__What you are asked to do__:
Lines of the data that contain the word "FAILING" are the ones to copy.

__Stored data entries__:
(* ===== verification/SmpBoot.v ===== *)
(** The start of the other processors on a multiprocessor, as the cores interleave:
    [start_other_cores], [try_allocate_core_number] and [mark_core_booted] of
    src/src/hal/x86_64/arch/cpu.cpp with [x86_64_ap_entry] of
    src/src/hal/x86_64/arch/arch_initializer.cpp, and [start_other_cores],
    [current_logical_core], [mark_current_core_booted] and [aarch64_ap_entry] of
    src/src/hal/aarch64/arch/cpu.cpp.

    A step is one atomic access of one core to the words the cores share.  What the
    operations in between answer (the set-up of the core's own registers, its
    interrupt controller, timer and process manager) is an input of the step: the
    theorems hold for every answer.  Log output is left out.

    [boot] is what the start promises, without locks and core numbers; both platforms
    refine it. *)

From S2P Require Import Prelude Word Types Kernel MemoryTypes CpuTopology Lock.

(** ** The shared words *)

(** [is_ap_runnable], [booted_core_count] and [has_ap_boot_failed]
    ([secondary_cores_runnable], [booted_core_count] and [secondary_boot_failed]). *)
Record boot_flags := MkFlags {
  is_ap_runnable : Z;
  booted_core_count : Z;
  has_ap_boot_failed : Z;
}.
#[global] Instance eta_boot_flags : Eta boot_flags := λ x,
  MkFlags (is_ap_runnable x) (booted_core_count x) (has_ap_boot_failed x).
Definition initial_flags : boot_flags := MkFlags 0 1 0.

(** [++booted_core_count], a byte. *)
Definition count_core (f : boot_flags) : boot_flags := f <| booted_core_count ::= λ n, wrap8 (n + 1) |>.
Definition fail_boot (f : boot_flags) : boot_flags := f <| has_ap_boot_failed := atomic_store 1 |>.

(** Where the first core stands in [start_other_cores]: before the release, before
    the loop's test, before the test of the failure flag, before the test of the time
    (AArch64), after the return. *)
Inductive bsp_pc :=
| BSP_RELEASE
| BSP_COUNT
| BSP_FLAG
| BSP_TIME
| BSP_RETURN (r : hal_result).

(** ** What the start promises *)

(** A processor is on its way to the barrier, has passed it, has been counted, is
    about to report a failure, has reported it. *)
Inductive phase :=
| BOOTING
| RELEASED
| ONLINE
| FAILING (counted : bool)
| FAILED (counted : bool).
Definition counted (p : phase) : bool :=
  match p with ONLINE => true | FAILING c | FAILED c => c | _ => false end.
Definition reported (p : phase) : bool := match p with FAILED _ => true | _ => false end.

Record boot := MkBoot {
  flags : boot_flags;
  bsp : bsp_pc;
  phases : list phase;
}.
Definition initial_boot (aps : nat) : boot := MkBoot initial_flags BSP_RELEASE (replicate aps BOOTING).

(** [expected]: the number of cores to wait for. *)
Inductive boot_step (expected : Z) (b : boot) : boot → Prop :=
| boot_release :
    bsp b = BSP_RELEASE →
    boot_step expected b (MkBoot ((flags b) <| is_ap_runnable := 1 |>) BSP_COUNT (phases b))
| boot_alone :
    bsp b = BSP_RELEASE → expected = 1 →
    boot_step expected b (MkBoot (flags b) (BSP_RETURN (Ok tt)) (phases b))
| boot_complete :
    bsp b = BSP_COUNT → expected ≤ booted_core_count (flags b) →
    boot_step expected b (MkBoot (flags b) (BSP_RETURN (Ok tt)) (phases b))
| boot_incomplete :
    bsp b = BSP_COUNT → booted_core_count (flags b) < expected →
    boot_step expected b (MkBoot (flags b) BSP_FLAG (phases b))
| boot_give_up :
    bsp b = BSP_FLAG → has_ap_boot_failed (flags b) ≠ 0 →
    boot_step expected b (MkBoot (flags b) (BSP_RETURN (Err HE_NO_SUCH_DEVICE)) (phases b))
| boot_no_failure pc :
    bsp b = BSP_FLAG → has_ap_boot_failed (flags b) = 0 → pc = BSP_TIME ∨ pc = BSP_COUNT →
    boot_step expected b (MkBoot (flags b) pc (phases b))
| boot_time r :
    bsp b = BSP_TIME → r = BSP_COUNT ∨ r = BSP_RETURN (Err HE_TIMEOUT) →
    boot_step expected b (MkBoot (flags b) r (phases b))
| boot_pass i :
    phases b !! i = Some BOOTING → is_ap_runnable (flags b) ≠ 0 →
    boot_step expected b (MkBoot (flags b) (bsp b) (<[i := RELEASED]> (phases b)))
| boot_count i :
    phases b !! i = Some RELEASED →
    boot_step expected b (MkBoot (count_core (flags b)) (bsp b) (<[i := ONLINE]> (phases b)))
| boot_fail i p :
    phases b !! i = Some p → p = BOOTING ∨ p = RELEASED ∨ p = ONLINE →
    boot_step expected b (MkBoot (flags b) (bsp b) (<[i := FAILING (counted p)]> (phases b)))
| boot_report i c :
    phases b !! i = Some (FAILING c) →
    boot_step expected b (MkBoot (fail_boot (flags b)) (bsp b) (<[i := FAILED c]> (phases b))).

Abbreviation boot_reachable expected aps := (rtc (boot_step expected) (initial_boot aps)).

(** ** x86-64 *)

(** A processor in [x86_64_ap_entry]: in [try_allocate_core_number] before the lock,
    with it, and before the release; before [configure_local_variable] and
    [init_sub_core]; at the barrier; before the process manager and the timer are
    initialised; before [switch_to_idle]; in [mark_core_booted] before the lock, the
    load, the store, and the release; in the IDLE loop; before the failure is stored;
    returned. *)
Inductive x86_ap :=
| AP_ENTRY
| AP_ALLOCATE
| AP_UNLOCK (r : result Z hal_error)
| AP_CONFIGURE (core : Z)
| AP_BARRIER (core : Z)
| AP_INIT (core : Z)
| AP_IDLE (core : Z)
| AP_MARK_LOCK (core : Z)
| AP_MARK_LOAD (core : Z)
| AP_MARK_STORE (core count : Z)
| AP_MARK_UNLOCK (core : Z)
| AP_IDLE_LOOP (core : Z)
| AP_FAIL (core : option Z)
| AP_RETURNED (core : option Z).

Record x86_smp := MkX86Smp {
  x86_flags : boot_flags;
  cpu_lock : Z;
  current_cpu_number : Z;
  x86_bsp : bsp_pc;
  x86_aps : list x86_ap;
}.
Definition initial_x86_smp (aps : nat) : x86_smp :=
  MkX86Smp initial_flags 0 0 BSP_RELEASE (replicate aps AP_ENTRY).

(** [if (current_cpu_number >= CPU_COUNT_MAX - 1) ... else ++current_cpu_number]. *)
Definition try_allocate_core_number (n : Z) : result Z hal_error * Z :=
  if CPU_COUNT_MAX - 1 <=? n then (Err HE_NO_SUCH_DEVICE, n) else (Ok (wadd n 1), wadd n 1).

(** One action of a processor: its next place and the shared words. *)
Definition x86_ap_step (answer : bool) (pc : x86_ap) (s : x86_smp) : x86_ap * boot_flags * Z * Z :=
  let f := x86_flags s in
  let l := cpu_lock s in
  let n := current_cpu_number s in
  let take next := let r := try_lock l in (if is_ok r.1 then next else pc, f, r.2, n) in
  match pc with
  | AP_ENTRY => take AP_ALLOCATE
  | AP_ALLOCATE => let r := try_allocate_core_number n in (AP_UNLOCK r.1, f, l, r.2)
  | AP_UNLOCK r =>
      (match r with Ok core => AP_CONFIGURE core | Err _ => AP_FAIL None end, f, unlock l, n)
  | AP_CONFIGURE core => (if answer then AP_BARRIER core else AP_FAIL (Some core), f, l, n)
  | AP_BARRIER core => (if is_ap_runnable f =? 0 then pc else AP_INIT core, f, l, n)
  | AP_INIT core => (if answer then AP_IDLE core else AP_FAIL (Some core), f, l, n)
  | AP_IDLE core => (if answer then AP_MARK_LOCK core else AP_FAIL (Some core), f, l, n)
  | AP_MARK_LOCK core => take (AP_MARK_LOAD core)
  | AP_MARK_LOAD core => (AP_MARK_STORE core (booted_core_count f), f, l, n)
  | AP_MARK_STORE core count =>
      (AP_MARK_UNLOCK core, f <| booted_core_count := atomic_store (wrap8 (count + 1)) |>, l, n)
  | AP_MARK_UNLOCK core => (AP_IDLE_LOOP core, f, unlock l, n)
  | AP_IDLE_LOOP core => (pc, f, l, n)
  | AP_FAIL core => (AP_RETURNED core, fail_boot f, l, n)
  | AP_RETURNED core => (pc, f, l, n)
  end.

(** [start_other_cores]. *)
Definition x86_bsp_step (expected : Z) (pc : bsp_pc) (f : boot_flags) : bsp_pc * boot_flags :=
  match pc with
  | BSP_RELEASE => (BSP_COUNT, f <| is_ap_runnable := atomic_store 1 |>)
  | BSP_COUNT => (if booted_core_count f <? expected then BSP_FLAG else BSP_RETURN (Ok tt), f)
  | BSP_FLAG => (if has_ap_boot_failed f =? 0 then BSP_COUNT else BSP_RETURN (Err HE_NO_SUCH_DEVICE), f)
  | BSP_TIME | BSP_RETURN _ => (pc, f)
  end.

Inductive x86_smp_step (expected : Z) (s : x86_smp) : x86_smp → Prop :=
| x86_step_bsp pc f :
    x86_bsp_step expected (x86_bsp s) (x86_flags s) = (pc, f) →
    x86_smp_step expected s (MkX86Smp f (cpu_lock s) (current_cpu_number s) pc (x86_aps s))
| x86_step_ap i answer pc pc' f l n :
    x86_aps s !! i = Some pc → x86_ap_step answer pc s = (pc', f, l, n) →
    x86_smp_step expected s (MkX86Smp f l n (x86_bsp s) (<[i := pc']> (x86_aps s))).

Abbreviation x86_smp_reachable expected aps := (rtc (x86_smp_step expected) (initial_x86_smp aps)).

Definition x86_phase (pc : x86_ap) : phase :=
  match pc with
  | AP_ENTRY | AP_ALLOCATE | AP_CONFIGURE _ | AP_BARRIER _ | AP_UNLOCK _ => BOOTING
  | AP_INIT _ | AP_IDLE _ | AP_MARK_LOCK _ | AP_MARK_LOAD _ | AP_MARK_STORE _ _ => RELEASED
  | AP_MARK_UNLOCK _ | AP_IDLE_LOOP _ => ONLINE
  | AP_FAIL _ => FAILING false
  | AP_RETURNED _ => FAILED false
  end.
Definition x86_boot (s : x86_smp) : boot :=
  MkBoot (x86_flags s) (x86_bsp s) (x86_phase <$> x86_aps s).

__Solution__:
| FAILING (counted : bool)
  match p with ONLINE => true | FAILING c | FAILED c => c | _ => false end.
    boot_step expected b (MkBoot (flags b) (bsp b) (<[i := FAILING (counted p)]> (phases b)))
    phases b !! i = Some (FAILING c) →
  | AP_FAIL _ => FAILING false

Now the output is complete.